WHAT YOU ARE ASKED TO DO
Exact reproduction required: the lines below from the line with "row count is" to the line with "context [?a <=? ?b] =>", both ends included, and no others.

Extracted records
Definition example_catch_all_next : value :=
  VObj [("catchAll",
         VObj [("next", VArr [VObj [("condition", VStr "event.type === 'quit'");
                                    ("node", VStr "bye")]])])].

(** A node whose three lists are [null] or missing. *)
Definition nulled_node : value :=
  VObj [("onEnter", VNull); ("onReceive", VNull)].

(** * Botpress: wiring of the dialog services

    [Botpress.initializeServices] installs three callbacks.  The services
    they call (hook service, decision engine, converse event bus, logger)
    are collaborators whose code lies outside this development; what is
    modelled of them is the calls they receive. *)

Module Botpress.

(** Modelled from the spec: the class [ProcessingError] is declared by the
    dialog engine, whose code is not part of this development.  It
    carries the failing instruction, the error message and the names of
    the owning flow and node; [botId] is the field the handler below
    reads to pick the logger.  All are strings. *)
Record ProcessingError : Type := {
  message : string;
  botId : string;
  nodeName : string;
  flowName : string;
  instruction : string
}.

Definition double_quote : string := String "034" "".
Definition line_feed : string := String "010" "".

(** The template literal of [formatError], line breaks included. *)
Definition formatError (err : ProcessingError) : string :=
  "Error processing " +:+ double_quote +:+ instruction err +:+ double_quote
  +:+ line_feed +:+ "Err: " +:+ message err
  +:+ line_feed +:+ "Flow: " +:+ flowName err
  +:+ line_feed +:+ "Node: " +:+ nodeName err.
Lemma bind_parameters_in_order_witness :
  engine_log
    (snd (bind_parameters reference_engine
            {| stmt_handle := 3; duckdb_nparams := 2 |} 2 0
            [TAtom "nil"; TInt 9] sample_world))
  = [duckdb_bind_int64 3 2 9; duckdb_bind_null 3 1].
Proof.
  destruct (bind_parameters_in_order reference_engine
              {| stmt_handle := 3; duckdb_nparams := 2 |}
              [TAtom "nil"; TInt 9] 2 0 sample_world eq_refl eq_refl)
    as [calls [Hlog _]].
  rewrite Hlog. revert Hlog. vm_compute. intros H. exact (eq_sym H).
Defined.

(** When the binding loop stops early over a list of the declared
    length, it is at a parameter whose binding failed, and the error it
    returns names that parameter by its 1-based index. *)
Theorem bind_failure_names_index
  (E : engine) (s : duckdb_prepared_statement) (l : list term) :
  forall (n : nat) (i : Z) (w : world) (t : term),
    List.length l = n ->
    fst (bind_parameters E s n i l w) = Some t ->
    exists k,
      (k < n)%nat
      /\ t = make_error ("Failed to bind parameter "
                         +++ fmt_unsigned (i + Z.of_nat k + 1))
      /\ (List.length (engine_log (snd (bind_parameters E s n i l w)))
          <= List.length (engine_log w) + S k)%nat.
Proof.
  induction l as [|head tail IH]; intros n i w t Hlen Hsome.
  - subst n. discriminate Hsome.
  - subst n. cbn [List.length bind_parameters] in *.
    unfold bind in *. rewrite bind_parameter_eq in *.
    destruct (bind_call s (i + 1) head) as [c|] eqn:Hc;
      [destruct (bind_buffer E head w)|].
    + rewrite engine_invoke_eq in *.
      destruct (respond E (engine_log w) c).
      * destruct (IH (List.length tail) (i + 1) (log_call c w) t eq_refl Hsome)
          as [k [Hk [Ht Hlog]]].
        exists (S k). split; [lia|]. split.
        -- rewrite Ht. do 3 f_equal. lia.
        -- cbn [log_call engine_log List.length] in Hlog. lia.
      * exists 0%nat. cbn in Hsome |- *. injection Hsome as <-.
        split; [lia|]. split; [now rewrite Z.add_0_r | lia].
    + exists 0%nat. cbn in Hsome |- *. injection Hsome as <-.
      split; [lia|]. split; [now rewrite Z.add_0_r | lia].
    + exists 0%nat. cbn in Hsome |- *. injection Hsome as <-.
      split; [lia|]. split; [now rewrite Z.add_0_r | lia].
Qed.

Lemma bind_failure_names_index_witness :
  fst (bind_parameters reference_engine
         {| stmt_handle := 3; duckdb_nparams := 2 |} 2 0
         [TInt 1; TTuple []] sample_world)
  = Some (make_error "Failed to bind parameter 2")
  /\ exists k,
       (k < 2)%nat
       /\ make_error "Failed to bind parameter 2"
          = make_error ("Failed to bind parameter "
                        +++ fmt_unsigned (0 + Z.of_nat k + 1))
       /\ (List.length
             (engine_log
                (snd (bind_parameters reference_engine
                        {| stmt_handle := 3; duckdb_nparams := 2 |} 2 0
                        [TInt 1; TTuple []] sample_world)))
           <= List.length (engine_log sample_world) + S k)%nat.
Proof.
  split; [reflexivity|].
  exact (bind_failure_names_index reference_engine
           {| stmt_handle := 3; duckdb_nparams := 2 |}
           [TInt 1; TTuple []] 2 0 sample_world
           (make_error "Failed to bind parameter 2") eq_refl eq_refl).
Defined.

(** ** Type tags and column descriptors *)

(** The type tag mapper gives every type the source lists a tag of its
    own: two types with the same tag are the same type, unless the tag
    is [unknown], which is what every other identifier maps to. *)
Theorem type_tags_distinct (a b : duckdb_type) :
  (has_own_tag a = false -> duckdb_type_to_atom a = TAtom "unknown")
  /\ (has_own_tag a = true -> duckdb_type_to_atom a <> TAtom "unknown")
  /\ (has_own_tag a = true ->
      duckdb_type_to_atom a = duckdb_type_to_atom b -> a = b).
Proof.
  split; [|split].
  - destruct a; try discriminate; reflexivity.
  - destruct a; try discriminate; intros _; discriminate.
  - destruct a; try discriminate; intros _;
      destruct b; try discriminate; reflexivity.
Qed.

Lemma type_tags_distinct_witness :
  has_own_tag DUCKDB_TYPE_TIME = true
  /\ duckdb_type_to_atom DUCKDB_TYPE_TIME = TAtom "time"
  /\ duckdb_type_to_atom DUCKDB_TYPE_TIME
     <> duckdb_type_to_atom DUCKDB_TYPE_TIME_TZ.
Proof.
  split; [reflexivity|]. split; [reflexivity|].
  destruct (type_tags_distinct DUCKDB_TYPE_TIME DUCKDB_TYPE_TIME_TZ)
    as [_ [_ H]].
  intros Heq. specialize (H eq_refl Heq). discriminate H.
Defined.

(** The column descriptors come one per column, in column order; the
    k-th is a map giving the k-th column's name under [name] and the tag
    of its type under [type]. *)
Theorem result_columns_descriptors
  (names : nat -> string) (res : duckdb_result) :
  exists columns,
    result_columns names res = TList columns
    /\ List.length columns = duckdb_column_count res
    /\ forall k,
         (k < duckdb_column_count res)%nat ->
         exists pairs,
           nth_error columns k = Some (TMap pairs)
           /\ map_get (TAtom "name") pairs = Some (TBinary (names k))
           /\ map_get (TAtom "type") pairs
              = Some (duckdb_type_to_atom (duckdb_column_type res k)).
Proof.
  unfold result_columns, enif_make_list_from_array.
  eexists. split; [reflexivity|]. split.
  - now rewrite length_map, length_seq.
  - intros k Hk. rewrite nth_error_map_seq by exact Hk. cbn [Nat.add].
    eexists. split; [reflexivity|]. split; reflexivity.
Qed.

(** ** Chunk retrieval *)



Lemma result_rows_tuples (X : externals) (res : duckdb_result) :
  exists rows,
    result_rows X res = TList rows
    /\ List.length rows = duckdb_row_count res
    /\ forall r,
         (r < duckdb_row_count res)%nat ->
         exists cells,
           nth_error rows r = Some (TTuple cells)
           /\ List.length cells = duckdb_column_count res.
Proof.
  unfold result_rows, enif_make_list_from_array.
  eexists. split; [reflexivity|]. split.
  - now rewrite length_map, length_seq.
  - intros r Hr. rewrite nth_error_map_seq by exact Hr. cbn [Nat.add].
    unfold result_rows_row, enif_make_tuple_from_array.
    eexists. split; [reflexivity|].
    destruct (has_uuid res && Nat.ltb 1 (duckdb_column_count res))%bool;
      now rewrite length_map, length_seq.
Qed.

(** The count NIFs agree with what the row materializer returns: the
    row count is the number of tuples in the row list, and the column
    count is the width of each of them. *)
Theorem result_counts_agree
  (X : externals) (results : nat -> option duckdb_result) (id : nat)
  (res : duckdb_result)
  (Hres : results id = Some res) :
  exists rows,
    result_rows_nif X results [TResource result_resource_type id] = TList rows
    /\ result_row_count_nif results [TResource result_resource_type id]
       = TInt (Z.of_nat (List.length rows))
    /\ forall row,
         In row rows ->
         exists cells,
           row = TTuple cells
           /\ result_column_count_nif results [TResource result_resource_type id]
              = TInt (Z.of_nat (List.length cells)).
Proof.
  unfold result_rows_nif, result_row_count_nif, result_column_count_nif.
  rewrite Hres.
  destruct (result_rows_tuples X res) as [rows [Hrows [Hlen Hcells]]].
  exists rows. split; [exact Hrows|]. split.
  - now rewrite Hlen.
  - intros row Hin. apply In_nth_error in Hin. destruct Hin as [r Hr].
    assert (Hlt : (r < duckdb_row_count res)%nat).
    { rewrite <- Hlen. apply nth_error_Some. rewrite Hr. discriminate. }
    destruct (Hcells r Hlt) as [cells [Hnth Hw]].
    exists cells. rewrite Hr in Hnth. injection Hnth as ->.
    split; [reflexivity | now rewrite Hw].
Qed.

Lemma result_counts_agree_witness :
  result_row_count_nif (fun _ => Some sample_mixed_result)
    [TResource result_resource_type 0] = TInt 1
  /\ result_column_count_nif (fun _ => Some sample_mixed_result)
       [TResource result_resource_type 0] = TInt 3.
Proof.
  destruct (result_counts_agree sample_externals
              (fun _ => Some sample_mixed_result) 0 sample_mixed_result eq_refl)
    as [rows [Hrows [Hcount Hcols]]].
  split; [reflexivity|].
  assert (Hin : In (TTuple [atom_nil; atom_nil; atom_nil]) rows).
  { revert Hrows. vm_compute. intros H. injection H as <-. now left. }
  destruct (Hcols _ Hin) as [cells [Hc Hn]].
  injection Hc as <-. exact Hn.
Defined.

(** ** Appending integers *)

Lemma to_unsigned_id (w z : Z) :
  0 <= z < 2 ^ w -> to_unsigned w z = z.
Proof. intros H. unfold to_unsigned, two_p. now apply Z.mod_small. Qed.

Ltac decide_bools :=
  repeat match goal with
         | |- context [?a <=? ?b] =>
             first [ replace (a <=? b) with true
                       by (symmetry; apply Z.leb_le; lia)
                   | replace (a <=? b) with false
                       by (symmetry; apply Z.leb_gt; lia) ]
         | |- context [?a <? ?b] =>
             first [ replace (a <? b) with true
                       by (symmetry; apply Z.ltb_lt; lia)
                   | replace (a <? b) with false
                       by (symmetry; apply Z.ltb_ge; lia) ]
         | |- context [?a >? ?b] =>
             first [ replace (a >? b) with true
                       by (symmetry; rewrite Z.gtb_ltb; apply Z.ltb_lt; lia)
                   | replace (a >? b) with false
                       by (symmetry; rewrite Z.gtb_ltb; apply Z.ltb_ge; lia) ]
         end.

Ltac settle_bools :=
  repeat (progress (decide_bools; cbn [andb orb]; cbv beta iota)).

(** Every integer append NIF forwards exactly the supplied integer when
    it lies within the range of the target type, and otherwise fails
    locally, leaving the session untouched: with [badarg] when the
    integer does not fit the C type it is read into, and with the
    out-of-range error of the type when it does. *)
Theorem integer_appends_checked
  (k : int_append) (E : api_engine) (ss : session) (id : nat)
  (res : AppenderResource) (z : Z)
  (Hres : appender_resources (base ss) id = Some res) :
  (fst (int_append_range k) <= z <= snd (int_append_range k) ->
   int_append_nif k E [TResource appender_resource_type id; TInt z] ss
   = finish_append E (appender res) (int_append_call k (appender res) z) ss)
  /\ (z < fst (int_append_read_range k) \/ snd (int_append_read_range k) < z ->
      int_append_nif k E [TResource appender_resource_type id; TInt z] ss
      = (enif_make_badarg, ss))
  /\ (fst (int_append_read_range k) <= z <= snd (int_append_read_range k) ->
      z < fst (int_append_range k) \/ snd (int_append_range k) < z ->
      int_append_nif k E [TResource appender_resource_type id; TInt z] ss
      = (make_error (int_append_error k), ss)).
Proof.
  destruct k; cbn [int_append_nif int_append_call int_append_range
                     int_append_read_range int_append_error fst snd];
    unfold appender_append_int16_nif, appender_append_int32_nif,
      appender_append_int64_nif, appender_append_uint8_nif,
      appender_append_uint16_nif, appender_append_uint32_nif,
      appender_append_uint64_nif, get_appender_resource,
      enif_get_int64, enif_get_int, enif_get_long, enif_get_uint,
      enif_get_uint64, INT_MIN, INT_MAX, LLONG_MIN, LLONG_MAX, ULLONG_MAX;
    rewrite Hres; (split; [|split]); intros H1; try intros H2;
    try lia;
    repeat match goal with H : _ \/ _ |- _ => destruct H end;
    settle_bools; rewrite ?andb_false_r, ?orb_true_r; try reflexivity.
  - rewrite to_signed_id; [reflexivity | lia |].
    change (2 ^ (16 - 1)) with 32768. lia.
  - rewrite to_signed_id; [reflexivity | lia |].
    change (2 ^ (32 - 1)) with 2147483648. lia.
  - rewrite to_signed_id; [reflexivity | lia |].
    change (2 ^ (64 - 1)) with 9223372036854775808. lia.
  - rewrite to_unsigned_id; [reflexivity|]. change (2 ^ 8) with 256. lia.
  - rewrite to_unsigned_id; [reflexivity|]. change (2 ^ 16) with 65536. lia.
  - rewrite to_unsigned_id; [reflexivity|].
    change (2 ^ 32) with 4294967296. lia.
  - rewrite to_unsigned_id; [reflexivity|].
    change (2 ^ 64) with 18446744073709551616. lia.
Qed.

ANSWER TO THIS PROBLEM
    row count is the number of tuples in the row list, and the column
    count is the width of each of them. *)
Theorem result_counts_agree
  (X : externals) (results : nat -> option duckdb_result) (id : nat)
  (res : duckdb_result)
  (Hres : results id = Some res) :
  exists rows,
    result_rows_nif X results [TResource result_resource_type id] = TList rows
    /\ result_row_count_nif results [TResource result_resource_type id]
       = TInt (Z.of_nat (List.length rows))
    /\ forall row,
         In row rows ->
         exists cells,
           row = TTuple cells
           /\ result_column_count_nif results [TResource result_resource_type id]
              = TInt (Z.of_nat (List.length cells)).
Proof.
  unfold result_rows_nif, result_row_count_nif, result_column_count_nif.
  rewrite Hres.
  destruct (result_rows_tuples X res) as [rows [Hrows [Hlen Hcells]]].
  exists rows. split; [exact Hrows|]. split.
  - now rewrite Hlen.
  - intros row Hin. apply In_nth_error in Hin. destruct Hin as [r Hr].
    assert (Hlt : (r < duckdb_row_count res)%nat).
    { rewrite <- Hlen. apply nth_error_Some. rewrite Hr. discriminate. }
    destruct (Hcells r Hlt) as [cells [Hnth Hw]].
    exists cells. rewrite Hr in Hnth. injection Hnth as ->.
    split; [reflexivity | now rewrite Hw].
Qed.

Lemma result_counts_agree_witness :
  result_row_count_nif (fun _ => Some sample_mixed_result)
    [TResource result_resource_type 0] = TInt 1
  /\ result_column_count_nif (fun _ => Some sample_mixed_result)
       [TResource result_resource_type 0] = TInt 3.
Proof.
  destruct (result_counts_agree sample_externals
              (fun _ => Some sample_mixed_result) 0 sample_mixed_result eq_refl)
    as [rows [Hrows [Hcount Hcols]]].
  split; [reflexivity|].
  assert (Hin : In (TTuple [atom_nil; atom_nil; atom_nil]) rows).
  { revert Hrows. vm_compute. intros H. injection H as <-. now left. }
  destruct (Hcols _ Hin) as [cells [Hc Hn]].
  injection Hc as <-. exact Hn.
Defined.

(** ** Appending integers *)

Lemma to_unsigned_id (w z : Z) :
  0 <= z < 2 ^ w -> to_unsigned w z = z.
Proof. intros H. unfold to_unsigned, two_p. now apply Z.mod_small. Qed.

Ltac decide_bools :=
  repeat match goal with
         | |- context [?a <=? ?b] =>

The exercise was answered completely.